Entah apa motivasi dan alasan mereka yang biasa duduk-duduk di bangku panjang dalam salah satu ruangan kelenteng.



Bahkan ada seorang wanita yang tampak mendatangi saya dengan emosi. Dengan marah-marah, dia memerintah saya agar segera menghapus foto dirinya dan temantemannya yang saya potret.

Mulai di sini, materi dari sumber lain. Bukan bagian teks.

(* ===== verification/RxReceive.v ===== *)
(** * Reassembly of the received stream

    What the handling of payloads in [rxTcpFSM] amounts to.  The receive window entry
    of a session, its region of the buffer memory and the notifications sent to the
    application are put together ([recv]); a segment acts on them through the writes
    of the state machine, the application by moving its read pointer.  Positions in
    the stream are the sequence numbers themselves, which holds as long as they have
    not wrapped around; what the machine does beyond that is stated separately. *)

From S2P Require Import Prelude ToeTypes StateTable SarTables RxEngine.

Section RxReceive.
Context {C : ToeConfig}.
Variable id : Z.

(** ** The memory region of a session *)

(** The buffer memory, as the position in the stream of the byte an address holds. *)
Definition memory := gmap Z Z.

(** The [i]-th byte of a write at [saddr]: a write that reaches the end of a session's
    region goes on at its beginning. *)
Definition byte_addr (saddr i : Z) : Z := set_bits (WINDOW_BITS - 1) 0 (saddr + i) saddr.

Definition write_buffer (cmd : mmCmd) (pos : Z) (mem : memory) : memory :=
  fold_left (fun mem i => <[byte_addr (mc_saddr cmd) i := pos + i]> mem)
    (seqZ 0 (mc_bbt cmd)) mem.

Lemma byte_addr_buffer i p k : byte_addr (wrap 32 (buffer_addr i p)) k = buffer_addr i (p + k).
Proof.
  rewrite wrap_small by apply buffer_addr_width.
  rewrite !buffer_addr_eq. unfold byte_addr, set_bits, bits, wrap, WINDOW_BITS, WINDOW_SCALE_BITS.
  simpl. pow2. Z.div_mod_to_equations. lia.
Qed.

(** ** The state of reception *)
Record recv := mkRecv {
  rc_sar : table rxSarEntry;
  rc_mem : memory;
  rc_notified : Z;        (* bytes announced to the application, since the start *)
  rc_app : Z              (* the position up to which the application has read *)
}.
#[export] Instance eta_recv : Eta recv := fun s =>
  mkRecv (rc_sar s) (rc_mem s) (rc_notified s) (rc_app s).

Definition rc_entry (s : recv) : rxSarEntry := (rc_sar s).[id].

(** The effect of a write of the state machine, for a segment at [pos]. *)
Definition apply_write (pos : Z) (s : recv) (x : rx_fsm_write) : recv :=
  match x with
  | W_rxEng2rxSar_upd_req q => s <| rc_sar := RxSar.rxEng_update q (rc_sar s) |>
  | W_rxBufferWriteCmd cmd => s <| rc_mem := write_buffer cmd pos (rc_mem s) |>
  | W_rxEng2rxApp_notification n => s <| rc_notified := rc_notified s + an_length n |>
  | _ => s
  end.

Definition apply_writes (pos : Z) (s : recv) (w : list rx_fsm_write) : recv :=
  fold_left (apply_write pos) w s.

(** A segment is evaluated by the state machine; the application asks for [n] bytes. *)
Inductive recv_op :=
| Segment (fm : rxFsmMetaData) (tcpState : sessionState) (txSar : rxTxSarReply)
| Read (n : Z).

Definition recv_step (s : recv) (op : recv_op) : recv :=
  match op with
  | Segment fm tcpState txSar =>
      apply_writes (rm_seqNumb (fm_meta fm)) s
        (rx_segment fm 0 txSar tcpState (rc_entry s) txSar)
  | Read n =>
      s <| rc_app := rc_app s + n |>
        <| rc_sar := RxSar.rxApp_update
             (rxSarAppd_wr id (wrap WINDOW_BITS (rxe_appd (rc_entry s) + n))) (rc_sar s) |>
  end.

(** The start: the SYN with sequence number [start - 1] has set up the entry. *)
Definition recv_init (start win_shift : Z) : recv :=
  mkRecv (RxSar.rxEng_update (rxSarRecvd_init id start start 0 false win_shift) ∅) ∅ 0 start.

(** What is asked of the peer and of the application: segments with the ACK flag on an
    open connection, whose sequence numbers have not wrapped around and which do not
    reach a whole buffer beyond the data received; reads of announced bytes. *)
Definition op_ok (start : Z) (s : recv) (op : recv_op) : Prop :=
  match op with
  | Segment fm tcpState _ =>
      let m := fm_meta fm in
      kind m = K_ACK /\ ack_states tcpState = true /\ fm_sessionID fm = id /\
      0 <= rm_seqNumb m /\ in_width 16 (rm_length m) /\ rm_seqNumb m + rm_length m < 2 ^ 32 /\
      rm_seqNumb m + rm_length m < rxe_head (rc_entry s) + BUFFER_SIZE
  | Read n => 0 <= n /\ rc_app s + n <= start + rc_notified s
  end.

#[export] Instance op_ok_dec start s op : Decision (op_ok start s op).
Proof. destruct op; unfold op_ok; apply _. Defined.
(* ===== verification/RxPipeline.v ===== *)
(** * The stages around the TCP state machine of the receive path ([toe/rx_engine])

    [parse_optional_header_fields] looks for the window scale among the options of a
    SYN and [merge_header_meta] adds it to the metadata; [rxMetadataHandler] turns
    away segments for closed ports and looks up the session; [rxPackageDropper] lets
    the payload through for which both it and the state machine say so;
    [rxAppNotificationDelayer] holds a notification back until the payload is in
    memory, and [rxEventMerger] merges the events of the two machines. *)

From S2P Require Import Prelude Streams Words ToeTypes StateTable RxEngine.

Section RxPipeline.

(** ** [parse_optional_header_fields] *)
Record parse_env := mkParseEnv {
  po_parsing : bool;             (* state == PARSE *)
  po_dataOffset : Z;
  po_fields : Z;
  dataOffsetIn : stream Z;
  optionalHeaderFieldsIn : stream Z
}.
#[export] Instance eta_parse_env : Eta parse_env := fun e =>
  mkParseEnv (po_parsing e) (po_dataOffset e) (po_fields e) (dataOffsetIn e)
    (optionalHeaderFieldsIn e).

Definition parse_init : parse_env := mkParseEnv false 0 0 [] [].

Definition parse_optional_header_fields (e : parse_env) : parse_env * list Z :=
  if po_parsing e then
    let fields := po_fields e in
    let optionKind := bits 7 0 fields in
    let optionLength := if optionKind =? 1 then 1 else bits 15 8 fields in
    let '(parsing, w) :=
      if optionKind =? 0 then (false, [0])
      else if optionKind =? 1 then (true, [])
      else if optionKind =? 3 then (false, [bits 19 16 fields])
      else if po_dataOffset e =? optionLength then (false, [0])
      else (true, []) in
    (e <| po_parsing := parsing |>
       <| po_dataOffset := wrap 4 (po_dataOffset e - optionLength) |>
       <| po_fields := Z.shiftr (wrap 320 fields) (optionLength * 8) |>, w)
  else
    match dataOffsetIn e, optionalHeaderFieldsIn e with
    | offset :: offsets, fields :: fieldss =>
        (mkParseEnv true (wrap 4 offset) (wrap 320 fields) offsets fieldss, [])
    | _, _ => (e, [])
    end.
(** The residue word of [tasi_pkg_pusher] is filled up with a word that is never
    assigned: were its lanes marked, a second part of five bytes would seem to have
    eight. *)
Theorem pkg_pusher_residue_undefined :
  let emptyWord := mkWord [0; 0; 0; 0] [true; true; true; true] false in
  let s := [Some (A_cmdIn (mkMmCmd (buffer_addr 3 262141) 8));
            Some (A_dataIn (mkWord [1; 2; 3; 4] [true; true; true; true] false));
            Some (A_dataIn (mkWord [5; 6; 7; 8] [true; true; true; true] true))] in
  let w := output (tasi_pkg_pusher emptyWord) split_arrive s split_init in
  map mc_bbt (cmds_out w) = [3; 5] /\
  map (fun wd => keepToLen (mask_of (keep wd))) (data_out w) = [3; 4; 4].
Proof. split; by vm_compute. Qed.
End DatapathWitnesses.
Lemma construct_last r i h rest :
  0 <= i -> exists w j, constructPseudoHeader garbage (mkConstructEnv true (mkPacketHeader r i h) rest)
  = (mkConstructEnv false (mkPacketHeader r j h) rest, [w]) /\ (i = 0 -> w = pseudo_word h).
Proof.
  intros Hi. unfold constructPseudoHeader, consumeWord. cbn [cp_sending cp_header ph_idx].
  rewrite WIDTH_512, (proj2 (Z.leb_gt _ _)) by (unfold TCP_PSEUDO_HEADER_SIZE; lia).
  destruct (_ <? _) eqn:Hc; cbn.
  - eexists _, _. split; [done|]. by intros ->.
  - eexists _, _. split; [done|]. intros ->. done.
Qed.

#[export, refine] Instance construct_kahn : KahnProcess (constructPseudoHeader garbage) construct_arrive := {
  kahn_work e := (2 * length (ipMetaIn e)
                  + (if cp_sending e then if (ph_idx (cp_header e) <? 0)%Z then 2 else 1 else 0))%nat;
  kahn_progress := _; kahn_diamond := _
}.
Proof.
  - intros [[] [r i h] metas].
    + right. destruct (Z.ltb_spec i 0) as [Hi|Hi].
      * cbn [cp_sending cp_header ph_idx ipMetaIn]. rewrite (proj2 (Z.ltb_lt i 0) Hi).
        unfold constructPseudoHeader, consumeWord. cbn [cp_sending cp_header ph_idx].
        rewrite WIDTH_512, (proj2 (Z.leb_le _ _)) by (unfold TCP_PSEUDO_HEADER_SIZE; lia).
        pose proof (wrap_range 16 (i + 1) ltac:(lia)) as Hw. unfold in_width in Hw.
        cbn. rewrite (proj2 (Z.ltb_ge _ _)) by lia. destruct (negb _); lia.
      * destruct (construct_last r i h metas Hi) as (w & j & -> & _). cbn.
        rewrite (proj2 (Z.ltb_ge _ _)) by lia. lia.
    + destruct metas; [by left|right]. cbn. lia.
  - intros a [[] [r i h] [|m metas]]; unfold constructPseudoHeader; cbn;
      try (by left); right; try done; by destruct (consumeWord _ _ _) as [[h' d'] n'].
Defined.

(** The fields of the pseudo header that are never assigned after the constructor. *)
Definition pseudo_static (h : Z) : Prop := bits 79 64 h = 1536.

Definition pseudo_bytes (m : pseudoMeta) : list Z :=
  le_bytes 4 (pm_their_address m) ++ le_bytes 4 (pm_our_address m) ++ [0; 6]
  ++ [pm_length m / 256; pm_length m `mod` 256].
Definition pseudo_fields (m : pseudoMeta) (h : Z) : Z :=
  TcpPseudo.setLength (pm_length m)
    (TcpPseudo.setDstAddr (pm_our_address m) (TcpPseudo.setSrcAddr (pm_their_address m) h)).

Lemma pseudo_fields_static m h : pseudo_static h -> pseudo_static (pseudo_fields m h).
Proof.
  intros H. unfold pseudo_static, pseudo_fields, TcpPseudo.setLength, TcpPseudo.setDstAddr, TcpPseudo.setSrcAddr.
  by read_range.
Qed.

Lemma pseudo_init_static h : pseudo_static (TcpPseudo.init h).
Proof.
  unfold pseudo_static, TcpPseudo.init. rewrite (bits_split 71) by lia. by read_range.
Qed.

Definition pseudo_meta_ok (m : pseudoMeta) : Prop :=
  in_width 32 (pm_their_address m) /\ in_width 32 (pm_our_address m) /\ in_width 16 (pm_length m).

Lemma pseudo_bytes_bytes m : pseudo_meta_ok m -> bytes (pseudo_bytes m).
Proof.
  intros (H1 & H2 & H3). unfold pseudo_bytes. repeat (apply Forall_app; split); try apply le_bytes_bytes.
  - by repeat constructor.
  - by apply bytes_be16.
Qed.
Lemma filter_map {A B} (f : A -> B) (p : B -> bool) l :
  List.filter p (map f l) = map f (List.filter (fun x => p (f x)) l).
Proof. induction l as [|x l IH]; [done|]. cbn. rewrite IH. by destruct (p (f x)). Qed.

Lemma run_pph :
  let A := List.filter accepted D in
  packets (pph_words (pph_out r)) (with_rest (map checked A)) /\
  pph_fields (pph_out r) = map fields_of (with_rest (map checked A)) /\
  pph_metas (pph_out r) = map (meta_of winScale0) (map checked A) /\
  pph_tuples (pph_out r) = map tuple_of (map checked A) /\
  pph_ports (pph_out r) = map (fun b => ft_dstPort (tuple_of b)) (map checked A).
Proof.
  unfold pph_out. rewrite output_drained. unfold pph_init. rewrite pph_arrivals. cbn [app].
  rewrite (lk_segments r Hr), (lk_valids r Hr). destruct run_sum as [-> ->].
  cbv zeta. change (List.filter accepted D) with (List.filter (fun d => (fun b => rfc1071 b =? 0) (checked d)) D).
  rewrite <- filter_map. apply pph_packets; [exact run_prepend|].
  apply Forall_map. eapply Forall_impl; [|exact HD]; intros d Hd. split_and!.
  - by apply checked_bytes.
  - pose proof (dg_size d Hd). rewrite checked_length by done. lia.
  - rewrite checked_payload_length by done. lia.
Qed.

(** The bytes behind the header, with the metadata that go to the last stage. *)
Definition behind (b : list Z) : optionalFieldsMeta * list Z := (fields_of b, drop 32 b).

Lemma run_dof :
  let L := map behind (with_rest (map checked (List.filter accepted D))) in
  packets (dof_words (dof_out r)) (List.filter nonempty (map payload_behind L)) /\
  dof_offsets (dof_out r) = map (fun x => of_dataOffset x.1) (List.filter syn_options L) /\
  (Forall (fun x => (length x.2 <= 64)%nat) (List.filter syn_options L) ->
   Forall2 options_written (dof_headers (dof_out r)) (List.filter syn_options L)).
Proof.
  cbv zeta. set (B := with_rest _). set (L := map behind B).
  destruct run_pph as (H1 & H2 & _). fold B in H1, H2.
  assert (Forall (fun b => (32 < length b)%nat /\ dof_ready (fields_of b) (drop 32 b) /\ bytes b) B) as HB.
  { apply Forall_forall. intros b Hb. apply filter_In in Hb as [Hb Hrest].
    apply in_map_iff in Hb as (d & <- & Hd). apply filter_In in Hd as [Hd _].
    by apply checked_behind; [exact (proj1 (Forall_forall _ _) HD d Hd)|]. }
  unfold dof_out. rewrite output_drained. unfold dof_init. rewrite dof_arrivals. cbn [app].
  rewrite (lk_fields r Hr), (lk_behind r Hr), H2.
  replace (map fields_of B) with (map fst L) by (unfold L; by rewrite map_map).
  apply dof_packets.
  - replace (map snd L) with (map (drop 32) B) by (unfold L; by rewrite map_map).
    unfold rshift_out. apply rshift_packets; [lia|by rewrite (lk_rshift r Hr)|].
    eapply Forall_impl; [|exact HB]; by intros b [? _].
  - apply Forall_map. eapply Forall_impl; [|exact HB]; intros b (_ & Hb1 & Hb2). split; [done|by apply Forall_drop].
Qed.
End Run.
(** ** From the checked bytes back to the packets *)
Lemma behind_payload d : datagram_ok d -> payload_behind (behind (checked d)) = datagram_payload d.
Proof.
  intros Hd. pose proof (dg_offset d Hd). unfold payload_behind, behind, datagram_payload. cbn [fst snd].
  rewrite checked_fields, checked_drop, drop_drop by done. cbn [of_dataOffset]. f_equal. unfold lanes_of. lia.
Qed.

Lemma behind_syn d : datagram_ok d -> syn_options (behind (checked d)) = datagram_syn_options d.
Proof.
  intros Hd. pose proof (dg_offset d Hd). unfold syn_options, behind, datagram_syn_options. cbn [fst].
  rewrite checked_fields by done. cbn [of_dataOffset of_syn]. f_equal. lia.
Qed.

Lemma behind_list A :
  Forall datagram_ok A ->
  let L := map behind (with_rest (map checked A)) in
  List.filter nonempty (map payload_behind L) = List.filter nonempty (map datagram_payload A) /\
  List.filter syn_options L = map (fun d => behind (checked d)) (List.filter datagram_syn_options A).
Proof.
  induction 1 as [|d A Hd _ IH]; [done|]. cbv zeta in *. destruct IH as [IH1 IH2].
  pose proof (payload_size d Hd) as Hsize. pose proof (dg_offset d Hd).
  unfold with_rest in *. cbn [map List.filter]. rewrite checked_has_rest by done.
  destruct (Z.ltb_spec 40 (Z.of_nat (length d))) as [Hl|Hl].
  - cbn [map List.filter]. rewrite behind_payload, behind_syn, IH1, IH2 by done.
    split; [done|]. by destruct (datagram_syn_options d).
  - rewrite IH1, IH2. unfold nonempty at 2. rewrite (proj2 (Nat.ltb_ge _ _)) by lia.
    unfold datagram_syn_options at 2. pose proof (dg_segment d Hd).
    rewrite (proj2 (Z.ltb_ge 5 (tcp_offset d))) by lia. done.
Qed.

Walau sebenarnya potret itu secara siluet dan tidak menunjukkan wajahnya sama sekali.



Bahkan wanita itu juga datang kembali dan marah-marah ketika saya memotret obyek yang lainnya seperti pentas wayang potehi, orang-orang yang membuat kertas doa, suasana di sekitar kelenteng dan sebagainya. 



Saya tahu dan menyadari bahwa memang ada aturan secara tidak tertulis untuk tidak masuk, mendekat dan memotret altar-altar utama dimana terdapat arca dewa-dewa sesembahan di dalam kelenteng karena bisa mengganggu kenyamanan umat yang sedang beribadah. Dan memang saya tidak melakukan hal itu di sana.



Tetapi yang saya herankan, kenapa wanita itu juga tetap emosi dan marah-marah walau saya tidak memotretnya lagi? Bahkan dia juga mengancam akan menempeleng saya jika memotret lagi dan  menakut-nakuti kalau saya dan siapapun yang memotret dalam kelenteng ini bisa segera mendapatkan musibah atau celaka yang mengancam nyawa.



Entah apa motivasi dan alasan mereka melakukan hal itu. Bukankan kunjungan saya dan rekan-rekan lainnya ke Kelenteng Dukuh juga untuk menyimak, mengagumi, merekam dan berbagi pada yang lainnya tentang sejarah dan keindahan yang ada di sana? Kenapa niat dan itikad baik itu bersambut dengan perasaan emosi dan marah-marah dari ulah beberapa wanita lanjut usia yang ada di sana?



Dari berdiskusi dengan sesama rekan, ada banyak yang berpendapat bahwa mungkin ulah mereka hanya bermotivasi pada uang saja. Mereka mungkin akan berbeda sikap jika diberi sejumlah uang. Karena logikanya, kalau memang dilarang memotret di kawasan Kelenteng Dukuh, tentu ada papan yang bertuliskan larangan untuk memotret di sana. Bukankah orang-orang lainnya yang ada di sana juga tak perduli dan membiarkan tentang hal itu jika memang pengunjung itu datang dengan baik , sopan dan menjaga sikap?




Logikanya pula jika larangan itu sudah ada dan berlaku sejak lama, tentu tak ada foto-foto tentang Kelenteng Dukuh yang beredar di dunia maya atau tampil dalam mesin pencarian seperti Google, Bing, Yahoo dan sebagainya.



Karena itu, semoga pihak-pihak yang terkait di Kelenteng Dukuh bisa memberikan perhatian dan teguran pada ulah mereka yang tak simpatik. Jangan sampai terjadi lagi ada pengunjung yang datang dari jauh ke kelenteng Dukuh ini dengan niat dan itikad baik, justru mendapatkan kemarahan dari ulah beberapa gelintir orang yan aneh, reseh dan sangat menjengkelkan seperti itu.